The task ::
Set down exactly the lines below, starting at the one that contains "intros H. unfold zsum. rewrite (range_app" and ending at the one that contains "sum_list (map (fun i => zsum", with both of those lines included and nothing else.

Saved entries:
◇ ◇ ◇ ◇
Lemma flagged_is_prime (k n : Z) (block : list bool) :
  2 <= k <= n -> sieved (k - 1) n block -> (bit block k = true <-> Z.prime k).
Proof.
  intros Hk [Hlen Hbits]. rewrite (Hbits k ltac:(lia)). split.
  - intros [_ Hno]. destruct (prime_or_not k) as [|Hnp]; [assumption|].
    destruct (small_prime_factor k ltac:(lia) Hnp) as (p & Hp & Hpk & Hsq).
    exfalso. apply (Hno p Hp); auto.
    pose proof (Z.prime_ge_2 p Hp). nia.
  - intros Hp. split; [lia|]. intros p Hpp Hle Hsq Hdiv.
    apply (Z.divide_prime_prime p k Hpp Hp) in Hdiv. lia.
Qed.

Lemma sieve_body_spec (k n : Z) (block : list bool) :
  2 <= k <= n -> sieved (k - 1) n block ->
  exists block', sieve_body k block = Ok block' /\ sieved k n block'.
Proof.
  intros Hk Hs. pose proof (flagged_is_prime k n block Hk Hs) as Hflag.
  destruct Hs as [Hlen Hbits].
  unfold sieve_body. rewrite getitem_in by lia. simpl.
  destruct (bit block k) eqn:Hbk.
  - assert (Hp : Z.prime k) by (apply Hflag; reflexivity).
    rewrite slice_assign_pos by lia. eexists. split; [reflexivity|].
    split; [rewrite len_update_from; exact Hlen|].
    intros i Hi. rewrite bit_slice by nia. rewrite mod_sub_multiple by lia.
    destruct (Z.leb_spec (k * k) i) as [Hsq|Hsq];
      destruct (Z.eqb_spec (i mod k) 0) as [Hm|Hm]; simpl.
    + split; [discriminate|]. intros [_ Hno]. exfalso.
      apply (Hno k Hp); [lia | exact Hsq | apply Z.mod_divide; lia].
    + rewrite (Hbits i Hi). split; intros [H2 Hno]; (split; [exact H2|]);
        intros p Hpp Hle Hpsq Hdiv.
      * destruct (Z.eq_dec p k) as [->|Hne].
        -- apply Hm. apply Z.mod_divide; [lia | exact Hdiv].
        -- apply (Hno p Hpp); auto. lia.
      * apply (Hno p Hpp); auto. lia.
    + rewrite (Hbits i Hi). split; intros [H2 Hno]; (split; [exact H2|]);
        intros p Hpp Hle Hpsq Hdiv.
      * destruct (Z.eq_dec p k) as [->|Hne]; [lia|].
        apply (Hno p Hpp); auto. lia.
      * apply (Hno p Hpp); auto. lia.
    + rewrite (Hbits i Hi). split; intros [H2 Hno]; (split; [exact H2|]);
        intros p Hpp Hle Hpsq Hdiv.
      * destruct (Z.eq_dec p k) as [->|Hne]; [lia|].
        apply (Hno p Hpp); auto. lia.
      * apply (Hno p Hpp); auto. lia.
  - assert (Hnp : ~ Z.prime k) by (intros Hp; apply Hflag in Hp; congruence).
    eexists. split; [reflexivity|]. split; [exact Hlen|].
    intros i Hi. rewrite (Hbits i Hi). split; intros [H2 Hno]; (split; [exact H2|]);
      intros p Hpp Hle Hpsq Hdiv.
    + destruct (Z.eq_dec p k) as [->|Hne]; [contradiction|].
      apply (Hno p Hpp); auto. lia.
    + apply (Hno p Hpp); auto. lia.
Qed.

Lemma sieve_loop_spec (n s : Z) (block : list bool) :
  1 <= s <= n -> sieved 1 n block ->
  exists block', for_each (range 2 (s + 1)) sieve_body block = Ok block' /\
                 sieved s n block'.
Proof.
  intros Hs H1.
  destruct (for_each_invariant
              (fun pre b => sieved (1 + len pre) n b)
              (range 2 (s + 1)) sieve_body block) as (block' & Hrun & Hinv).
  - exact H1.
  - intros pre x post b Heq Hb.
    destruct (range_split_inv _ _ _ _ _ Heq) as [Hx Hlt].
    assert (Hge : 0 <= len pre) by apply len_nonneg.
    destruct (sieve_body_spec x n b ltac:(lia)) as (b' & Hb' & Hs').
    + replace (x - 1) with (1 + len pre) by lia. exact Hb.
    + exists b'. split; [exact Hb'|].
      rewrite len_app. change (len [x]) with 1.
      replace (1 + (len pre + 1)) with x by lia. exact Hs'.
  - exists block'. split; [exact Hrun|].
    rewrite len_range in Hinv by lia.
    replace (1 + (s + 1 - 2)) with s in Hinv by lia. exact Hinv.
Qed.

(** Once the rounds reach the square root of [n], the flags are primality. *)
Lemma sieved_primes (n s : Z) (block : list bool) :
  n < (s + 1) * (s + 1) -> 0 <= s -> sieved s n block ->
  len block = n + 1 /\ forall i, 0 <= i <= n -> bit block i = is_prime i.
Proof.
  intros Hs Hs0 [Hlen Hbits]. split; [exact Hlen|]. intros i Hi.
  destruct (is_prime i) eqn:Hp.
  - apply is_prime_spec in Hp. apply Hbits; [lia|].
    split; [apply Z.prime_ge_2; exact Hp|]. intros p Hpp Hle Hsq Hdiv.
    apply (Z.divide_prime_prime p i Hpp Hp) in Hdiv. subst p.
    pose proof (Z.prime_ge_2 i Hp). nia.
  - apply is_prime_false in Hp. apply not_true_is_false. intros Hb.
    apply (Hbits i Hi) in Hb. destruct Hb as [H2 Hno].
    destruct (small_prime_factor i H2 Hp) as (p & Hpp & Hdiv & Hsq).
    apply (Hno p Hpp); auto.
    pose proof (Z.prime_ge_2 p Hpp). nia.
Qed.

Lemma flatnonzero_primes (n : Z) (block : list bool) :
  1 <= n -> len block = n + 1 ->
  (forall i, 0 <= i <= n -> bit block i = is_prime i) ->
  flatnonzero block = primes_in 2 (n + 1).
Proof.
  intros Hn Hlen Hbits. rewrite flatnonzero_filter, Hlen.
  rewrite <- primes_in_from_2 by lia. unfold primes_in.
  apply filter_range_ext. intros i Hi. apply Hbits. lia.
Qed.

(** The flags as [eratosthenes] and [primes] set them up before the loop. *)
Lemma sieve_setup (n : Z) :
  1 <= n ->
  exists block,
    (do b <~ np_ones (n + 1) ; do b <~ setitem b 0 false ; setitem b 1 false)
      = Ok block /\ sieved 1 n block.
Proof.
  intros Hn. rewrite np_ones_ok by lia. simpl.
  rewrite setitem_in by (rewrite len_repeat; lia). simpl.
  rewrite setitem_in by (rewrite len_update_from, len_repeat; lia).
  eexists. split; [reflexivity|]. split.
  - rewrite !len_update_from, len_repeat; lia.
  - intros i Hi.
    rewrite bit_setitem by (rewrite len_update_from, len_repeat; lia).
    rewrite bit_setitem by (rewrite len_repeat; lia).
    rewrite bit_ones by lia.
    destruct (Z.eqb_spec 1 i); [subst; split; [discriminate | lia]|].
    destruct (Z.eqb_spec 0 i); [subst; split; [discriminate | lia]|].
    split; [|reflexivity]. intros _. split; [lia|].
    intros p Hp Hle. pose proof (Z.prime_ge_2 p Hp). lia.
Qed.

Lemma sqrt_bounds (n : Z) :
  0 <= n -> 0 <= Z.sqrt n /\ Z.sqrt n * Z.sqrt n <= n < (Z.sqrt n + 1) * (Z.sqrt n + 1).
Proof.
  intros Hn. pose proof (Z.sqrt_spec n Hn) as H. pose proof (Z.sqrt_nonneg n).
  unfold Z.succ in H. lia.
Qed.

Theorem eratosthenes_primes (n : Z) :
  1 <= n -> eratosthenes n = Ok (primes_in 2 (n + 1)).
Proof.
  intros Hn. unfold eratosthenes.
  destruct (sieve_setup n Hn) as (block & Hsetup & Hinit).
  destruct (sqrt_bounds n ltac:(lia)) as (Hs0 & Hlo & Hhi).
  assert (Hs : 1 <= Z.sqrt n <= n) by nia.
  destruct (sieve_loop_spec n (Z.sqrt n) block Hs Hinit) as (block' & Hloop & Hfin).
  destruct (sieved_primes n (Z.sqrt n) block' Hhi Hs0 Hfin) as [Hlen Hbits].
  revert Hsetup. rewrite np_ones_ok by lia. simpl.
  destruct (setitem (repeat true (Z.to_nat (n + 1))) 0 false) as [b0| |]; simpl;
    try discriminate.
  intros ->. simpl. rewrite integer_sqrt_Zsqrt by lia. simpl.
  unfold sieve_body in Hloop. rewrite Hloop. simpl.
  f_equal. apply flatnonzero_primes; assumption.
Qed.

Theorem primes_spec (n : Z) : 1 <= n -> primes n = Ok (primes_in 2 (n + 1)).
Proof.
  intros Hn. unfold primes.
  destruct (sieve_setup n Hn) as (block & Hsetup & Hinit).
  destruct (sqrt_bounds (n + 1) ltac:(lia)) as (Hs0 & Hlo & Hhi).
  assert (Hs : 1 <= Z.sqrt (n + 1) <= n) by nia.
  destruct (sieve_loop_spec n (Z.sqrt (n + 1)) block Hs Hinit)
    as (block' & Hloop & Hfin).
  destruct (sieved_primes n (Z.sqrt (n + 1)) block' ltac:(lia) Hs0 Hfin)
    as [Hlen Hbits].
  revert Hsetup. rewrite np_ones_ok by lia. simpl.
  destruct (setitem (repeat true (Z.to_nat (n + 1))) 0 false) as [b0| |]; simpl;
    try discriminate.
  intros ->. simpl. rewrite integer_sqrt_Zsqrt by lia. simpl.
  unfold sieve_body in Hloop. rewrite Hloop. simpl.
  f_equal. apply flatnonzero_primes; assumption.
Qed.

(** * Finite sums over ranges *)

Lemma sum_list_app (l1 l2 : list Z) : sum_list (l1 ++ l2) = sum_list l1 + sum_list l2.
Proof. induction l1 as [|x l1 IH]; simpl; [|rewrite IH]; lia. Qed.

Lemma zsum_nil (f : Z -> Z) (a b : Z) : b <= a -> zsum f a b = 0.
Proof. intros H. unfold zsum. rewrite range_nil by lia. reflexivity. Qed.

Lemma zsum_cons (f : Z -> Z) (a b : Z) : a < b -> zsum f a b = f a + zsum f (a + 1) b.
Proof. intros H. unfold zsum. rewrite range_cons by lia. reflexivity. Qed.

Lemma zsum_snoc (f : Z -> Z) (a b : Z) : a <= b -> zsum f a (b + 1) = zsum f a b + f b.
Proof.
  intros H. unfold zsum. rewrite range_snoc by lia.
  rewrite map_app, sum_list_app. simpl. lia.
Qed.

Lemma zsum_split (f : Z -> Z) (a b c : Z) :
  a <= b <= c -> zsum f a c = zsum f a b + zsum f b c.
Proof.
  intros H. unfold zsum. rewrite (range_app a b c) by lia.
  rewrite map_app, sum_list_app. reflexivity.
Qed.

Lemma zsum_ext (f g : Z -> Z) (a b : Z) :
  (forall i, a <= i < b -> f i = g i) -> zsum f a b = zsum g a b.
Proof.
  intros H. unfold zsum. f_equal. apply map_ext_in. intros i Hi%in_range. auto.
Qed.

Lemma zsum_zero (f : Z -> Z) (a b : Z) :
  (forall i, a <= i < b -> f i = 0) -> zsum f a b = 0.
Proof.
  intros H. unfold zsum.
  assert (Hall : forall x, In x (map f (range a b)) -> x = 0).
  { intros x (i & <- & Hi%in_range)%in_map_iff. auto. }
  induction (map f (range a b)) as [|y l IH]; [reflexivity|].
  simpl. rewrite (Hall y) by (left; reflexivity).
  rewrite IH; [reflexivity|]. intros x Hx. apply Hall. right. exact Hx.
Qed.

Lemma zsum_add (f g : Z -> Z) (a b : Z) :
  zsum (fun i => f i + g i) a b = zsum f a b + zsum g a b.
Proof.
  unfold zsum. induction (range a b) as [|x l IH]; simpl; [|rewrite IH]; lia.
Qed.

Lemma zsum_opp (f : Z -> Z) (a b : Z) : zsum (fun i => - f i) a b = - zsum f a b.
Proof.
  unfold zsum. induction (range a b) as [|x l IH]; simpl; [|rewrite IH]; lia.
Qed.

Lemma zsum_mul_r (f : Z -> Z) (c a b : Z) :
  zsum (fun i => f i * c) a b = zsum f a b * c.
Proof.
  unfold zsum. induction (range a b) as [|x l IH]; simpl; [|rewrite IH]; lia.
Qed.

Lemma zsum_const_1 (a b : Z) : a <= b -> zsum (fun _ => 1) a b = b - a.
Proof.
  intros H. remember (Z.to_nat (b - a)) as m eqn:Hm.
  revert a H Hm. induction m as [|m IH]; intros a H Hm.
  - rewrite zsum_nil by lia. lia.
  - rewrite zsum_cons by lia. rewrite IH by lia. lia.
Qed.

(** The sum of a function that vanishes off [i0]. *)
Lemma zsum_single (f : Z -> Z) (a b i0 : Z) :
  a <= i0 < b -> (forall i, a <= i < b -> i <> i0 -> f i = 0) -> zsum f a b = f i0.
Proof.
  intros Hi0 Hz.
  rewrite (zsum_split f a i0 b) by lia. rewrite (zsum_cons f i0 b) by lia.
  rewrite (zsum_zero f a i0) by (intros i Hi; apply Hz; lia).
  rewrite (zsum_zero f (i0 + 1) b) by (intros i Hi; apply Hz; lia). lia.
Qed.

(** Exchanging two finite sums. *)
Lemma zsum_swap (f : Z -> Z -> Z) (a b c d : Z) :
  zsum (fun i => zsum (fun j => f i j) c d) a b =
  zsum (fun j => zsum (fun i => f i j) a b) c d.
Proof.
  assert (Haux : forall l : list Z,
    sum_list (map (fun i => zsum (fun j => f i j) c d) l) =
    zsum (fun j => sum_list (map (fun i => f i j) l)) c d).
  { induction l as [|x l IH].
    - simpl. symmetry. apply zsum_zero. reflexivity.
    - simpl. rewrite IH. rewrite <- zsum_add. reflexivity. }
  unfold zsum at 1. rewrite Haux. reflexivity.
Qed.

Lemma len_filter_sum (f : Z -> bool) (l : list Z) :
  len (List.filter f l) = sum_list (map (fun i => ind (f i)) l).
Proof.
  induction l as [|x l IH]; [reflexivity|].
  simpl. destruct (f x); unfold len in *; simpl length; simpl ind; lia.
Qed.

(** Summing over the multiples of [c] up to [x] is summing over the
    quotients. *)
Lemma zsum_stride (h : Z -> Z) (c x : Z) :
  0 < c -> 0 <= x ->
  zsum (fun m => if m mod c =? 0 then h (m / c) else 0) 1 (x + 1) =
  zsum h 1 (x / c + 1).
Proof.
  intros Hc Hx. remember (Z.to_nat x) as n eqn:Hn.
  revert x Hx Hn. induction n as [|n IH]; intros x Hx Hn.
  - assert (x = 0) as -> by lia. rewrite Z.div_0_l by lia.
    rewrite !zsum_nil by lia. reflexivity.
  - replace (x + 1) with (x - 1 + 1 + 1) by lia.
    rewrite zsum_snoc by lia. rewrite IH by lia.
    replace (x - 1 + 1) with x by lia.
    pose proof (Z.div_mod x c ltac:(lia)) as Hdm.
    pose proof (Z.mod_pos_bound x c Hc) as Hmb.
    destruct (Z.eqb_spec (x mod c) 0) as [H0|Hne].
    + assert (Hq : (x - 1) / c = x / c - 1).
      { symmetry. apply (Z.div_unique _ _ _ (c - 1)); lia. }
      rewrite Hq. replace (x / c - 1 + 1) with (x / c) by lia.
      assert (1 <= x / c) by nia.
      rewrite (zsum_snoc h 1 (x / c)) by lia. reflexivity.
    + assert (Hq : (x - 1) / c = x / c).
      { symmetry. apply (Z.div_unique _ _ _ (x mod c - 1)); lia. }
      rewrite Hq. lia.
Qed.

(** * Squarefree numbers *)

Lemma squarefreeb_spec (m : Z) : squarefreeb m = true <-> squarefree m.
Proof.
  unfold squarefreeb, squarefree. rewrite andb_true_iff, forallb_forall, Z.ltb_lt.
  split; intros [H1 H2]; (split; [lia|]).
  - intros d Hd Hdiv.
    destruct (Z_le_gt_dec d m) as [Hle|Hgt].
    + specialize (H2 d ltac:(apply in_range; lia)).
      apply Z.mod_divide in Hdiv; [|nia]. rewrite Hdiv in H2. discriminate.
    + apply Z.divide_pos_le in Hdiv; [nia | lia].
  - intros d Hd%in_range. apply negb_true_iff, Z.eqb_neq. intros Hm.
    apply (H2 d ltac:(lia)). apply Z.mod_divide; [nia | exact Hm].
Qed.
◇ ◇ ◇ ◇
Problem solution ::
  intros H. unfold zsum. rewrite (range_app a b c) by lia.
  rewrite map_app, sum_list_app. reflexivity.
Qed.

Lemma zsum_ext (f g : Z -> Z) (a b : Z) :
  (forall i, a <= i < b -> f i = g i) -> zsum f a b = zsum g a b.
Proof.
  intros H. unfold zsum. f_equal. apply map_ext_in. intros i Hi%in_range. auto.
Qed.

Lemma zsum_zero (f : Z -> Z) (a b : Z) :
  (forall i, a <= i < b -> f i = 0) -> zsum f a b = 0.
Proof.
  intros H. unfold zsum.
  assert (Hall : forall x, In x (map f (range a b)) -> x = 0).
  { intros x (i & <- & Hi%in_range)%in_map_iff. auto. }
  induction (map f (range a b)) as [|y l IH]; [reflexivity|].
  simpl. rewrite (Hall y) by (left; reflexivity).
  rewrite IH; [reflexivity|]. intros x Hx. apply Hall. right. exact Hx.
Qed.

Lemma zsum_add (f g : Z -> Z) (a b : Z) :
  zsum (fun i => f i + g i) a b = zsum f a b + zsum g a b.
Proof.
  unfold zsum. induction (range a b) as [|x l IH]; simpl; [|rewrite IH]; lia.
Qed.

Lemma zsum_opp (f : Z -> Z) (a b : Z) : zsum (fun i => - f i) a b = - zsum f a b.
Proof.
  unfold zsum. induction (range a b) as [|x l IH]; simpl; [|rewrite IH]; lia.
Qed.

Lemma zsum_mul_r (f : Z -> Z) (c a b : Z) :
  zsum (fun i => f i * c) a b = zsum f a b * c.
Proof.
  unfold zsum. induction (range a b) as [|x l IH]; simpl; [|rewrite IH]; lia.
Qed.

Lemma zsum_const_1 (a b : Z) : a <= b -> zsum (fun _ => 1) a b = b - a.
Proof.
  intros H. remember (Z.to_nat (b - a)) as m eqn:Hm.
  revert a H Hm. induction m as [|m IH]; intros a H Hm.
  - rewrite zsum_nil by lia. lia.
  - rewrite zsum_cons by lia. rewrite IH by lia. lia.
Qed.

(** The sum of a function that vanishes off [i0]. *)
Lemma zsum_single (f : Z -> Z) (a b i0 : Z) :
  a <= i0 < b -> (forall i, a <= i < b -> i <> i0 -> f i = 0) -> zsum f a b = f i0.
Proof.
  intros Hi0 Hz.
  rewrite (zsum_split f a i0 b) by lia. rewrite (zsum_cons f i0 b) by lia.
  rewrite (zsum_zero f a i0) by (intros i Hi; apply Hz; lia).
  rewrite (zsum_zero f (i0 + 1) b) by (intros i Hi; apply Hz; lia). lia.
Qed.

(** Exchanging two finite sums. *)
Lemma zsum_swap (f : Z -> Z -> Z) (a b c d : Z) :
  zsum (fun i => zsum (fun j => f i j) c d) a b =
  zsum (fun j => zsum (fun i => f i j) a b) c d.
Proof.
  assert (Haux : forall l : list Z,
    sum_list (map (fun i => zsum (fun j => f i j) c d) l) =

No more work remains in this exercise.